所以排查问题时，不能只看一个配置文件，而要知道当前问题属于哪一层。

---

十二、下一步计划

本阶段完成的是故障靶场的基础搭建。接下来需要继续推进以下工作：

1. 完成典型故障触发脚本

例如：

• 模拟数据库断连；

• 模拟接口错误率上升；

• 模拟服务响应变慢；

• 模拟日志快速增长。

这样后续就可以通过脚本一键触发故障。

---

2. 验证 Prometheus 告警规则

需要观察不同故障是否能触发对应告警，并检查告警标签、严重等级、描述信息是否合理。

---

3. 打通 Alertmanager 到 OpsPilot 后端的 webhook

后端需要实现告警接收接口，例如：

POST /api/alerts/alertmanager

接收到 Alertmanager 的告警 payload 后，系统要能够解析：

• 告警名称；

• 告警级别；

• 触发服务；

• 指标名称；

• 当前值；

• 阈值；

• 开始时间；

• 标签信息。

---

4. 开发 PromQL 查询工具

后续 Agent 不能只接收告警，还要能主动查询相关指标。例如告警提示接口错误率升高，Agent 应该继续查询：

• 过去 5 分钟请求量；

• 过去 5 分钟错误率；

• P95 响应时间；

• 服务是否存活；

• 数据库连接是否正常。

---

5. 接入 Agent 分析流程

最终目标是让系统完成如下流程：

触发故障
    ↓
Prometheus 采集异常指标
    ↓
Prometheus 触发告警
    ↓
Alertmanager 转发告警
    ↓
OpsPilot 接收告警
    ↓
Agent 查询指标、日志、知识库
    ↓
生成根因分析和处置建议
    ↓
记录处置过程并生成复盘报告

---

十三、阶段总结

本阶段我主要完成了 OpsPilot 故障靶场的搭建和理解工作。通过 Docker Compose，我把模拟业务服务、数据库、Prometheus 和 Alertmanager 组织成了一个可以统一启动、统一测试、方便后续扩展的本地实验环境。

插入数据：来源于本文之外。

Lemma objects_perm (l1 l2 : list (iface (value O))) os :
  l1 ≡ₚ l2 -> mapM as_object l2 = Some os -> exists os', mapM as_object l1 = Some os' /\ os' ≡ₚ os.
Proof.
  rewrite mapM_Some. intros Hp Hf. revert l2 Hp os Hf.
  induction l1 as [|m l1 IH]; intros l2 Hp os Hf.
  - symmetry in Hp. apply Permutation_nil_r in Hp. subst l2. inversion Hf; subst. by exists [].
  - apply Permutation_cons_inv_l in Hp as (k1 & k2 & -> & Hp). apply Forall2_app_inv_l in Hf as (os1 & os2 & Hos1 & Hos2 & ->).
    inversion Hos2 as [|? o ? os2' Ho Hos2']; subst.
    destruct (IH (k1 ++ k2) Hp (os1 ++ os2')) as (os' & Hos & Hperm); [by apply Forall2_app|].
    exists (o :: os'). cbn. rewrite Ho, Hos. cbn. split; [done|]. rewrite Hperm. apply Permutation_middle.
Qed.

(** The items of a store, in no particular order. *)
Definition contents (m : gmap string (iface (value O))) : list (iface (value O)) := (map_to_list m).*2.

Definition selected (namespace : string) (selector : Selector) (m : gmap string (iface (value O)))
    : list (iface (value O)) :=
  filter (fun x => (namespace = NamespaceAll \/ namespace_of x = Some namespace) /\ Matches selector x = true) (contents m).

(** The namespace index is the function that comes with the package, if there is one. *)
Definition indexes_namespaces (c : threadSafeMap (value O)) : Prop :=
  match indexers (index c) !! NamespaceIndex with Some f => f = MetaNamespaceIndexFunc | None => True end.

Lemma list_filter_map_to_list (ks : list string) (m : gmap string (iface (value O))) (P : iface (value O) -> Prop)
    `{!forall x, Decision (P x)} :
  NoDup ks -> (forall k, k ∈ ks <-> exists x, m !! k = Some x /\ P x) ->
  item_at m <$> ks ≡ₚ filter P (contents m).
Proof.
  intros Hnd Hks. unfold contents.
  assert (Hf : filter P (map_to_list m).*2 = (filter (fun kv => P kv.2) (map_to_list m)).*2).
  { induction (map_to_list m) as [|[k x] l IH]; [done|]. cbn [fmap list_fmap]. rewrite !filter_cons. cbn.
    destruct (decide (P x)); cbn; by rewrite IH. }
  rewrite Hf. assert (Hp : ks ≡ₚ (filter (fun kv => P kv.2) (map_to_list m)).*1).
  { apply NoDup_Permutation; [done| |].
    - apply NoDup_fmap_fst.
      + intros k x y [_ Hx%elem_of_map_to_list]%list_elem_of_filter [_ Hy%elem_of_map_to_list]%list_elem_of_filter. congruence.
      + apply NoDup_filter, NoDup_map_to_list.
    - intros k. rewrite Hks, list_elem_of_fmap. split.
      + intros (x & Hx & HP). exists (k, x). split; [done|]. apply list_elem_of_filter. split; [done|].
        by apply elem_of_map_to_list.
      + intros ([k' x] & -> & [HP Hx%elem_of_map_to_list]%list_elem_of_filter). by exists x. }
  rewrite Hp, <- list_fmap_compose. apply Permutation_refl'. apply list_fmap_ext.
  intros i [k x] Hi%list_elem_of_lookup_2. apply list_elem_of_filter in Hi as [_ Hx%elem_of_map_to_list].
  unfold item_at. cbn. by rewrite Hx.
Qed.
(* ===== verification/MutationCache.v ===== *)
(** * The mutation cache: tools/cache/mutation_cache.go.

    A view of a store that also knows the results of the caller's own writes: a read
    gives the newer of what the store has and of what was written.  Resource versions
    are compared as integers.  The cache of written objects is the LRUExpireCache of
    k8s.io/apimachinery, a parameter; [now] is its clock.  Every method runs under one
    lock.  A panic is [None]. *)

From S2P Require Import Prelude Objects GoStrings ThreadSafeStore Store.

(** What is live at a time can expire and can be evicted, but not what was just added,
    and nothing else changes. *)
Class LRUExpireCache (V : Type) : Type := {
  Cache : Type;
  NewLRUExpireCache : Z -> Cache;
  live : Z -> Cache -> gmap string V;
  lru_Get : Z -> string -> Cache -> Cache * option V;
  lru_Add : Z -> string -> V -> Z -> Cache -> Cache;
  lru_Remove : string -> Cache -> Cache;
  lru_Keys : Z -> Cache -> list string;
  lru_New_law n now : live now (NewLRUExpireCache n) = ∅;
  lru_expiry now now' c : now <= now' -> live now' c ⊆ live now c;
  lru_Get_law now key c :
    (lru_Get now key c).2 = live now c !! key /\ forall now', now <= now' -> live now' (lru_Get now key c).1 = live now' c;
  lru_Add_law now key v ttl c : 0 < ttl ->
    live now (lru_Add now key v ttl c) ⊆ <[key := v]> (live now c) /\ live now (lru_Add now key v ttl c) !! key = Some v;
  lru_Remove_law now key c : live now (lru_Remove key c) = delete key (live now c);
  lru_Keys_law now c : NoDup (lru_Keys now c) /\ forall key, key ∈ lru_Keys now c <-> is_Some (live now c !! key)
}.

这项工作看起来偏基础，但它是整个智能运维 Agent 平台的前提。因为只有先有真实可观测的业务系统、可触发的故障场景、可查询的监控指标和可转发的告警数据，后续的大模型分析、RAG 检索、根因判断、自动化处置才有实际意义。

通过这次搭建，我对以下几个问题有了更清晰的认识：

• Docker Compose 适合编排多服务实验环境；

• Prometheus 负责采集指标和触发告警；

• Alertmanager 负责告警管理和 webhook 转发；

• 服务地址要区分宿主机访问和容器内部访问；

• .env 不一定会自动影响所有配置文件；

• 故障靶场是智能运维系统从“想法”走向“可验证工程系统”的关键一步。

后续我会在这个靶场基础上继续完成故障触发、告警规则验证、webhook 接入和 Agent 分析流程开发，逐步把 OpsPilot 从基础监控链路推进到真正的智能运维闭环。